## SUPPLIED DATA:
====

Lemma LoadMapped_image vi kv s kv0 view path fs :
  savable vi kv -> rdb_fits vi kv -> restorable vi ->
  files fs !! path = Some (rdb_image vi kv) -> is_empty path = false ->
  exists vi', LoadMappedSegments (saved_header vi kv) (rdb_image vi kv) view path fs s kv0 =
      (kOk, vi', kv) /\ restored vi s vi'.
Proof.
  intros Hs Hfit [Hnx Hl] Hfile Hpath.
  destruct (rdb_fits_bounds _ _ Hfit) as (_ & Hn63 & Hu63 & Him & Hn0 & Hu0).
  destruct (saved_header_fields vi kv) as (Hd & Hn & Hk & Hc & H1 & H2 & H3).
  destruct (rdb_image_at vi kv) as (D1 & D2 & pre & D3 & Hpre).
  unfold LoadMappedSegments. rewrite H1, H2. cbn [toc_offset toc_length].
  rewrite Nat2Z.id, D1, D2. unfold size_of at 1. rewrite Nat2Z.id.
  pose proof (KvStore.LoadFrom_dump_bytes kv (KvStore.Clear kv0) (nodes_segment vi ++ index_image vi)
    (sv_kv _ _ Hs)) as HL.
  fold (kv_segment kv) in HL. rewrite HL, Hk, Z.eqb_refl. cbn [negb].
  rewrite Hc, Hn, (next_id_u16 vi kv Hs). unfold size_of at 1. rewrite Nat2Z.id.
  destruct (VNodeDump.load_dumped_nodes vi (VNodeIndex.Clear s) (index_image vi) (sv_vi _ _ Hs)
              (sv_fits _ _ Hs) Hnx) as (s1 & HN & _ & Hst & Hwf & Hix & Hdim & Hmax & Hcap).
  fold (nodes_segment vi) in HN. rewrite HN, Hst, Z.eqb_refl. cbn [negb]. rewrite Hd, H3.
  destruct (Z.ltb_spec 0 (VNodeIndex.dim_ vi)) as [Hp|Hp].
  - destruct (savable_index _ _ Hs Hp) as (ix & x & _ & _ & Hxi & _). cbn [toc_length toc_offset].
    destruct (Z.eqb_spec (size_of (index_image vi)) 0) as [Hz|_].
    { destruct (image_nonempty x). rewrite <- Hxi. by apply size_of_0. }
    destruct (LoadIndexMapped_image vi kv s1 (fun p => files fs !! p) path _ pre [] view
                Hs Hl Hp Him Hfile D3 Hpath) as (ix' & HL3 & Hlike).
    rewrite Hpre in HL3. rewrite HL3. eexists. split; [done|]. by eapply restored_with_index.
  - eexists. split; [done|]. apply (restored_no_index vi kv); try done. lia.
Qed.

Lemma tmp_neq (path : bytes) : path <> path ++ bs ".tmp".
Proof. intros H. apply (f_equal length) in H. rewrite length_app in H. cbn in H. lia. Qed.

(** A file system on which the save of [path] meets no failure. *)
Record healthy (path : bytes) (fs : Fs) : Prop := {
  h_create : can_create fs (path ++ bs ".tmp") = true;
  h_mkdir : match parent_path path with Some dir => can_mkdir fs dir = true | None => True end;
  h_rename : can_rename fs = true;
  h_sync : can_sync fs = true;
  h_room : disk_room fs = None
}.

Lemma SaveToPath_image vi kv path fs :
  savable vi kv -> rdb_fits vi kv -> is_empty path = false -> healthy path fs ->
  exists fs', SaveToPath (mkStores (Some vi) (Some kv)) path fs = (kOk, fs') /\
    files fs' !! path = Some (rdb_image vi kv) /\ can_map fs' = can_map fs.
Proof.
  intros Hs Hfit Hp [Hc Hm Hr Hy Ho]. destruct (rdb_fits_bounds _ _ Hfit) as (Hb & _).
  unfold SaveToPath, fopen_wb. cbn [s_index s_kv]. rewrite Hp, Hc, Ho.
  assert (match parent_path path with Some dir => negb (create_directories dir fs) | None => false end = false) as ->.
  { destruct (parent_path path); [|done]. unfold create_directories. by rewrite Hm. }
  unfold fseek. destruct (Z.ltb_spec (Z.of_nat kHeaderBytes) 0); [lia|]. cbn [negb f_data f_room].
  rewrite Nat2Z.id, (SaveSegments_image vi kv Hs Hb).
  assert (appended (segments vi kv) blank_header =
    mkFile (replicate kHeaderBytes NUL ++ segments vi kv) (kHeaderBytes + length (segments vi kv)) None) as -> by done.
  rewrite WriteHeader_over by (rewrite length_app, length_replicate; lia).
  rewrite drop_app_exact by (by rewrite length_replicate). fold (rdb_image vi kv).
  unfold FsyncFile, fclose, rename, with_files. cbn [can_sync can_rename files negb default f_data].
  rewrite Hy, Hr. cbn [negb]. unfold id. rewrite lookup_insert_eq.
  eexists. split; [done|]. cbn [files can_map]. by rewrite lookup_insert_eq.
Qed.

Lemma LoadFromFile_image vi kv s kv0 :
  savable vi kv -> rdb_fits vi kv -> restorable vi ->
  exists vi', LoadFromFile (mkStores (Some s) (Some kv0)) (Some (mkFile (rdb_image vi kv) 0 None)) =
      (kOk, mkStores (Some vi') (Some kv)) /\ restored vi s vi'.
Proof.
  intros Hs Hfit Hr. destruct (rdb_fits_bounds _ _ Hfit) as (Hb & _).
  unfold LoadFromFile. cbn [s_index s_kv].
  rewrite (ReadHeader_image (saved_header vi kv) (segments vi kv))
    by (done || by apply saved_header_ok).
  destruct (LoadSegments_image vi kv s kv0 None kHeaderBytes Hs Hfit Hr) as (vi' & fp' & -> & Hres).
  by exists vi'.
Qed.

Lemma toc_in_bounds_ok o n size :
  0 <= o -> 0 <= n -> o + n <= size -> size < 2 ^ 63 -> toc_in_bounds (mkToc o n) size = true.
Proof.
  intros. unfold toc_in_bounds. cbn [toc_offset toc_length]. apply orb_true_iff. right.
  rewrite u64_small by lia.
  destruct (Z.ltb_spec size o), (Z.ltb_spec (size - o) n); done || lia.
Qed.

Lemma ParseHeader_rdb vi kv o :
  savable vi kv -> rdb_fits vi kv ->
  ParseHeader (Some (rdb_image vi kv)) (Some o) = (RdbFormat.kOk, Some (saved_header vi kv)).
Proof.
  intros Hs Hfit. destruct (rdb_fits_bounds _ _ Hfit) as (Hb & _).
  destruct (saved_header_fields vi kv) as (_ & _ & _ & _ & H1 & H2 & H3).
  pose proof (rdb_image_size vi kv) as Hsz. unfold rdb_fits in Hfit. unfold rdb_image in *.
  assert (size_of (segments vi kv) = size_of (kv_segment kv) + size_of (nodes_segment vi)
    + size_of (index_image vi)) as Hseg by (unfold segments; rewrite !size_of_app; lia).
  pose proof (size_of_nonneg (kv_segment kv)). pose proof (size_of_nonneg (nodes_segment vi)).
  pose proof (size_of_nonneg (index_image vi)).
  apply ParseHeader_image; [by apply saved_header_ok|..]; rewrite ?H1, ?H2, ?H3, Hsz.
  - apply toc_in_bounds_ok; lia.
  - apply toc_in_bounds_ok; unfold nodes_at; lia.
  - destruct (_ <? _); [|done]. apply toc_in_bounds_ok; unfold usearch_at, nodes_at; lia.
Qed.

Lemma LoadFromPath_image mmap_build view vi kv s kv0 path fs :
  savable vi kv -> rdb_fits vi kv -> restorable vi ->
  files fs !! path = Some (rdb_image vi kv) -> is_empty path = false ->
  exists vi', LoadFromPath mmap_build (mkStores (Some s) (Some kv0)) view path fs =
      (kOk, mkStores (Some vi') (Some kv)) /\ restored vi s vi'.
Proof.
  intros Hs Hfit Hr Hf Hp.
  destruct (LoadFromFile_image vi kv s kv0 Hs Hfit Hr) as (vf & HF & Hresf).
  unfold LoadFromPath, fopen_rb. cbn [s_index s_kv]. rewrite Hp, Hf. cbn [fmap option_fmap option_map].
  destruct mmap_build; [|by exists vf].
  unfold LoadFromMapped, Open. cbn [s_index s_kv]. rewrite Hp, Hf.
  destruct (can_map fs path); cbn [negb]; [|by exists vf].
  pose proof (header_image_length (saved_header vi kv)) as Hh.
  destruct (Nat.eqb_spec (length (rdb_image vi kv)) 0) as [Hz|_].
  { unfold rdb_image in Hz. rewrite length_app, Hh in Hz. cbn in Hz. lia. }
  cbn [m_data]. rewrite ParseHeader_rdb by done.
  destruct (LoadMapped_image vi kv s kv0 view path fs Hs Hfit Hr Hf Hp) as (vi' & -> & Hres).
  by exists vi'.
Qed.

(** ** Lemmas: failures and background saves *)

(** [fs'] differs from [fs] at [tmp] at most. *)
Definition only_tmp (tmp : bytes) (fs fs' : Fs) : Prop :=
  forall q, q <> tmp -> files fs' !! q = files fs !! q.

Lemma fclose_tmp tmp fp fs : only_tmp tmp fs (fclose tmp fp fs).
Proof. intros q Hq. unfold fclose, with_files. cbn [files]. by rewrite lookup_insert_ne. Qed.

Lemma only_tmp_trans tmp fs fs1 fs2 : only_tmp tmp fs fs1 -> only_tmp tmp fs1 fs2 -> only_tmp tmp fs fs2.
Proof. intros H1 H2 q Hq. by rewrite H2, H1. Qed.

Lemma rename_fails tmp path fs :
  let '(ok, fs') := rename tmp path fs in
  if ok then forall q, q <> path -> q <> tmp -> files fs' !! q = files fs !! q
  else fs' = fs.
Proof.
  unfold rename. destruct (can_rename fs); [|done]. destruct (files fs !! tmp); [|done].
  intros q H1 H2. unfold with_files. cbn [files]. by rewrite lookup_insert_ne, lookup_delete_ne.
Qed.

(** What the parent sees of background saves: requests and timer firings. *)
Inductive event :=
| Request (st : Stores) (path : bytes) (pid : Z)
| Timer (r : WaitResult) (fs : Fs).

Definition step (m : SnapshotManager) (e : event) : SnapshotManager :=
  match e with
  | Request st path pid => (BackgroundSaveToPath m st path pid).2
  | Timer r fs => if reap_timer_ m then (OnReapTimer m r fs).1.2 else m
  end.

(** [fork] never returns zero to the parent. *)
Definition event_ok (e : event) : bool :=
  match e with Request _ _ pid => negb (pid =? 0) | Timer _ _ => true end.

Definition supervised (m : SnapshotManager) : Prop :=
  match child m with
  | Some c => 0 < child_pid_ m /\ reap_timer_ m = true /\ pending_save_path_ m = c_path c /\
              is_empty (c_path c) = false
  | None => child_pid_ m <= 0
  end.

====

## EXERCISE REQUIREMENTS:
Above are the entries. Quote exactly the lines from the one bearing "rewrite Nat2Z.id, (SaveSegments_image" through the one bearing "rewrite WriteHeader_over by".

## ANSWER BOX:
  rewrite Nat2Z.id, (SaveSegments_image vi kv Hs Hb).
  assert (appended (segments vi kv) blank_header =
    mkFile (replicate kHeaderBytes NUL ++ segments vi kv) (kHeaderBytes + length (segments vi kv)) None) as -> by done.
  rewrite WriteHeader_over by (rewrite length_app, length_replicate; lia).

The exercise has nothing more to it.